- **AIM OF THE EXERCISE**:
Search the records below for "exists"; copy each line that has it.
----- DATASET EXTRACT
(** [parseCapabilities] accepts exactly the tables of version 1 whose entries are well
    typed, with distinct ids and payload schemas that are JSON for an object type; it
    keeps them all with the schema their JSON denotes.  When [localeCompare] orders
    distinct ids apart, entries written in another order give the same registry. *)
Theorem parseCapabilities_correct parsed es' :
  (parseCapabilities localeCompare syntaxError parsed = Ok es' ↔
   ∃ l es, is_object parsed = true ∧ get_prop parsed "schema_version" = Ok (VNumber (num 1)) ∧
     get_prop parsed "capability" = Ok (VArray l) ∧ Forall2 capability_reads l es ∧
     NoDup (cap_id <$> es) ∧ es' = js_sort (cmp_on localeCompare cap_id) es) ∧
  (parseCapabilities localeCompare syntaxError parsed = Ok es' →
   Consistent localeCompare (λ _, True) →
   (∀ x y, cmp_le localeCompare x y → cmp_le localeCompare y x → x = y) →
   ∀ parsed' l l', get_prop parsed "capability" = Ok (VArray l) →
   is_object parsed' = true → get_prop parsed' "schema_version" = get_prop parsed "schema_version" →
   get_prop parsed' "capability" = Ok (VArray l') → l ≡ₚ l' →
   parseCapabilities localeCompare syntaxError parsed' = Ok es').
Proof.
  split; [apply parseCapabilities_iff|].
  intros (l0 & es & Ho & Hv & Hl0 & Hes & Hd & ->)%parseCapabilities_iff Hc Hanti parsed' l l' Hl
    Ho' Hv' Hl' Hp. rewrite Hl0 in Hl. injection Hl as ->.
  destruct (Permutation_Forall2 Hp Hes) as (es' & Hpe & Hes').
  apply parseCapabilities_iff. exists l', es'. rewrite Hv'.
  assert (NoDup (cap_id <$> es')) as Hd' by by rewrite <-Hpe.
  split_and!; try done.
  assert (Consistent (cmp_on localeCompare cap_id) (λ e, e ∈ es)) as Hcs.
  { eapply consistent_weaken; [|by apply (cmp_on_consistent localeCompare cap_id (λ _, True))]. done. }
  apply (js_sort_perm_eq _ (λ e, e ∈ es)); [|by apply Forall_forall|done].
  intros x y Hx Hy H1 H2. apply (NoDup_fmap_elem cap_id es); [done..|]. by apply Hanti.
Qed.
End parsers_read.

(** A task with an effect and one without. *)
Definition sample_tasks : value :=
  VObject [("schema_version", VNumber (num 1)); ("manifest_digest", VString "4a2e");
    ("task", VArray [
      VObject [("op", VString "core::vm"); ("output_pattern", VString "UnaryPreserveView");
        ("writes_effect", VString (" {" +:+ quoted "kind" +:+ ":" +:+ quoted "Keys" +:+ "} "))];
      VObject [("op", VString "core::follow"); ("output_pattern", VString "VariableDense");
        ("param", VArray [VObject [("name", VString "endpoint"); ("type", VString "endpoint_ref");
          ("required", VBool true); ("nullable", VBool false);
          ("endpoint_kind", VString "redis")]])]])].

Lemma parseTasks_correct_witness :
  ∃ reg, parseTasks string_cmp id sample_tasks = Ok reg ∧
    op <$> tasks reg = ["core::follow"; "core::vm"] ∧
    writes_effect <$> tasks reg = [VUndefined; VObject [("kind", VString "Keys")]] ∧
    StronglySorted (cmp_le (cmp_on string_cmp op)) (tasks reg).
Proof.
  destruct (parseTasks string_cmp id sample_tasks) as [reg|] eqn:E; [|by vm_compute in E].
  pose proof (proj2 (parseTasks_correct string_cmp id sample_tasks reg) E _) as Hs.
  exists reg. split; [done|].
  split; [vm_compute in E; by injection E as <-|].
  split; [vm_compute in E; by injection E as <-|exact Hs].
Defined.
----------
- **WRITTEN RESPONSE**:
  apply parseCapabilities_iff. exists l', es'. rewrite Hv'.
  exists reg. split; [done|].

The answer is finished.